Helsinki-based Aiforia is helping Pathan, one of the largest pathology laboratories in the Netherlands, use artificial intelligence assisted diagnostics.

Aiforia is a software company providing artificial intelligence (AI) for medical image analysis. The aim of the partnership is to build clinically validated AI models to assist pathologists with primary diagnostics, enhancing laboratory workflows to make faster and better informed decisions to improve patient care.

Pathologists around the world are facing an increasing burden as rates of disease continue to rise as a result of a higher life expectancy worldwide. Meanwhile the methods these healthcare professionals currently rely on are manual, sometimes time-consuming, and subject to a certain degree of bias.

Pathan’s pathologists alone handle about 110,000 requests a year. After adopting digital pathology in their lab to digitise their analysis, they are ready to add AI to this workflow to optimise their output.

“With this collaboration, Pathan’s aim is to better understand the opportunities that AI can offer in the future organisation of the diagnostic process, especially given the fact that the number of oncology patients will increase substantially over the next twenty years,” said Arlinke Bokhorst, director of Pathan. “With AI, Pathan expects to support pathologists with a toolbox of routine assessments, measures and recognition options to optimise their diagnostic workflow.”

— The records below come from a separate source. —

(* ===== verification/Mib.v ===== *)
(** * The MIB of the SNMP agent

    Models [crates/spt-snmp/src/oid.rs] and [mib.rs]: identifiers with their
    order and their text, handlers, and the registry that answers [Get] and
    [GetNext].  A [BTreeMap] keyed by identifiers is its list of entries in
    ascending order.  Handlers are trait objects: records of functions over a
    state [W] they share, which reads leave alone and which stands still while
    one request is answered. *)

From S2P Require Import Prelude Text Bytes Ber Pdu.

(** ** Identifiers *)

(** [Ord for ObjectIdentifier]: the order of [Vec<u32>]. *)
Fixpoint oid_cmp (a b : list Z) : comparison :=
  match a, b with
  | [], [] => Eq
  | [], _ :: _ => Lt
  | _ :: _, [] => Gt
  | x :: a', y :: b' => match x ?= y with Eq => oid_cmp a' b' | c => c end
  end.

Definition oid_ltb (a b : list Z) : bool := match oid_cmp a b with Lt => true | _ => false end.

Fixpoint starts_with (o prefix : list Z) : bool :=
  match prefix, o with
  | [], _ => true
  | _ :: _, [] => false
  | y :: p, x :: o' => (x =? y) && starts_with o' p
  end.

Definition with_suffix (o : list Z) (arc : Z) : list Z := o ++ [arc].

(** [Display]. *)
Fixpoint oid_display (o : list Z) : string :=
  match o with
  | [] => ""
  | [a] => pretty a
  | a :: r => (pretty a +:+ "." +:+ oid_display r)%string
  end.

(** The loop of [from_str]. *)
Fixpoint parse_arcs (parts : list string) : Result BerError (list Z) :=
  match parts with
  | [] => Ok []
  | p :: r => v ← ok_or (BerDecode OutOfRange) (parse_uint 32 p); arcs ← parse_arcs r; Ok (v :: arcs)
  end.
(** How [set_loop] ends, when [i] bindings went before. *)
Definition set_ended {W} (reg : MibRegistry W) (i : Z) (vbs : list VarBind) (w : W) (r : ErrorStatus * Z * W) : Prop :=
  let '(status, index, w') := r in
  (status = StNoError /\ index = 0 /\ assigned reg vbs w w')
  \/ exists ok vb rest w1,
       vbs = ok ++ vb :: rest /\ assigned reg ok w w1 /\ index = i + Z.of_nat (length ok) + 1
       /\ (status = StNotWritable /\ scalar reg (vb_name vb) = None /\ w' = w1
           \/ exists h o, scalar reg (vb_name vb) = Some h /\ h_set h (vb_value vb) w1 = (o, w')
              /\ o <> SetOk /\ status = to_error_status o).

Lemma set_loop_ended {W} (reg : MibRegistry W) i vbs w : set_ended reg i vbs w (set_loop reg i vbs w).
Proof.
  revert i w. induction vbs as [|vb vbs IH]; intros i w; cbn [set_loop].
  { left. split_and!; [done|done|constructor]. }
  destruct (scalar reg (vb_name vb)) as [h|] eqn:Es.
  2: { right. exists [], vb, vbs, w. split_and!; [done|constructor|cbn; lia|]. by left. }
  destruct (h_set h (vb_value vb) w) as [o w1] eqn:Eh. destruct o;
    try (right; exists [], vb, vbs, w; split_and!; [done|constructor|cbn; lia|]; right; do 2 eexists; split_and!; done).
  specialize (IH (i + 1) w1). destruct (set_loop reg (i + 1) vbs w1) as [[status index] w'].
  destruct IH as [(-> & -> & Ha)|(ok & vb' & rest & w2 & -> & Ha & -> & H)].
  - left. split_and!; [done|done|by econstructor].
  - right. exists (vb :: ok), vb', rest, w2. split_and!; [done|by econstructor|cbn; lia|done].
Qed.
(** An encrypted reply is lost when the second changes under it.  The body
    is encrypted with one reading of the engine clock and the message carries
    another; the peer, whose tag check succeeds, decrypts with the vector of
    the second reading what was encrypted with that of the first, and decodes
    the result, whatever it is. *)
Theorem reply_second_boundary `{!UsmCrypto} {W} (a : Agent W) e m sp keys bytes now body buf :
  build_response_message a e m sp AuthPriv (Some keys) = Return (Ok bytes) ->
  security_level (uk_user keys) = AuthPriv -> known a keys -> reply_ok a e m -> fits bytes ->
  Z.abs (clock_time (clock a) now - clock_time (clock a) (ev_assemble e)) <= 150 ->
  scoped_to_bytes sp = Return (Ok body) -> peer_body a e keys body = Ok buf ->
  exists m', message_from_bytes bytes = Ok m' /\ usm_verify a now m' AuthPriv = scoped_from_bytes buf.
Proof.
  intros Hb El [Hu Hn] (Hid & Hsize & Hboots & H8) Hf Hwin Es Hpb. unfold build_response_message in Hb. rewrite Es in Hb.
  cbn [and_then ok_or mbind result_bind] in Hb. unfold security_level in El.
  destruct (u_auth (uk_user keys)) as [p|] eqn:Ea; [|done]. destruct (u_priv (uk_user keys)) as [pr|] eqn:Ep; [|done].
  unfold peer_body in Hpb. rewrite Ep in Hpb. cbn [ok_or mbind result_bind] in Hb, Hpb.
  destruct (encrypt _ _ _ _ _ _) as [c|]; [|done]. cbn [mbind result_bind] in Hpb. injection Hb as <-.
  unfold assemble_auth in *. eexists. split.
  - rewrite <- (app_nil_r (message_to_bytes _)) in Hf |- *. apply message_codec; [| | |exact Hf]; cbn [global security data].
    + apply reply_global_ok; [done|done|]. change (Z.lor FLAG_AUTH FLAG_PRIV) with 3. unfold byte_ok. lia.
    + split; [done|apply clock_time_u32].
    + done.
  - apply (verify_priv_computes a now _ keys p pr c buf); try done; cbn [security sec_user_name].
    + by rewrite lossy_valid.
    + unfold security_level. by rewrite Ea, Ep.
Qed.

(** A cipher that mixes the initialisation vector into every byte. *)
Definition mix (iv d : list Z) : list Z := (fun b => Z.lxor b (wrap 8 (foldl Z.add 0 iv))) <$> d.

Program Definition mixing_crypto : UsmCrypto := {|
  hmac := @hmac toy_crypto;
  cfb_encrypt := fun _ iv d => mix iv d;
  cfb_decrypt := fun _ iv d => mix iv d
|}.
Next Obligation. intros p kul m. apply hmac_length. Qed.
Next Obligation.
  intros k iv d. unfold mix. rewrite <- list_fmap_compose. rewrite <- (list_fmap_id d) at 2. apply list_fmap_ext.
  intros i b _. cbn. by rewrite Z.lxor_assoc, Z.lxor_nilpotent, Z.lxor_0_r.
Qed.
Next Obligation. intros k iv d. apply length_fmap. Qed.

(** Encrypted in the fifth second, assembled in the sixth. *)
Definition late_env : Env := mkEnv 5999999999 5999999999 6000000000 [1; 2; 3; 4; 5; 6; 7; 8].

Definition late_datagram : list Z :=
  match @build_response_message mixing_crypto Z demo_agent late_env demo_request demo_set AuthPriv (Some demo_keys) with
  | Return (Ok b) => b
  | _ => []
  end.

(** The peer cannot decode the body. *)
Lemma reply_second_boundary_witness :
  exists m', message_from_bytes late_datagram = Ok m'
  /\ @usm_verify mixing_crypto Z demo_agent 6000000000 m' AuthPriv = Err (BerDecode Truncated).
Proof.
  destruct (scoped_to_bytes demo_set) as [[body|]|] eqn:Es; [|vm_compute in Es; discriminate Es|vm_compute in Es; discriminate Es].
  destruct (@peer_body mixing_crypto Z demo_agent late_env demo_keys body) as [buf|] eqn:Ep;
    [|vm_compute in Es; injection Es as <-; vm_compute in Ep; discriminate Ep].
  assert (scoped_from_bytes buf = Err (BerDecode Truncated)) as <-.
  { vm_compute in Es. injection Es as <-. vm_compute in Ep. injection Ep as <-. vm_compute. reflexivity. }
  apply (@reply_second_boundary mixing_crypto Z demo_agent late_env demo_request demo_set demo_keys late_datagram 6000000000 body buf).
  - vm_compute. reflexivity.
  - reflexivity.
  - split; vm_compute; reflexivity.
  - unfold reply_ok, i32_ok, u32_ok. cbn. lia.
  - vm_compute. discriminate.
  - vm_compute. discriminate.
  - exact Es.
  - exact Ep.
Defined.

AI excels at image analysis, with the potential to surpass human capabilities in speed and accuracy. The Aiforia platform brings deep learning AI straight to the hands of medical experts with its intuitive software. Pathologists can create AI models to analyse images from any sample or disease, for example breast cancer, improving the accuracy and speed of analysis while producing quantitative and reproducible results for clinicians.

The Pathan pathologists are working closely with Aiforia’s team of scientists to use software to build clinical grade algorithms, or AI models, aiming to be one of the first to receive CE-IVD marking for these clinical applications.

Pathan starts out with the development and the routine use of relatively simple algorithms, for instance algorithms that aid in screening digital histological slides for focal abnormalities, such as helicobacter or acid-fast bacteria. Later on they expect to develop more complex algorithms, for instance ones that aid in tumour grading, quantitative assessment of immunohistochemical stains or screening for angioinvasion.

“This is an exciting step for Aiforia, if not the most exciting,” said Kaisa Helminen, chief operating officer of Aiforia. “Through this collaboration we are able to bring the latest advances in technology to the daily clinical laboratory practice and ultimately influence patient care by helping pathologists make speedier, more consistent and accurate decisions.”

Pathan handles more than 110,000 histological requests per year, and delivers services to regional GPs, private clinics and five regional hospitals in the Rotterdam and Zeeland area.

Aiforia equips pathologists and scientists in preclinical, academic and clinical labs with deep learning AI and cloud-based technology to increase the speed, accuracy and consistency of analysing large and complex medical images across fields from oncology to neuroscience.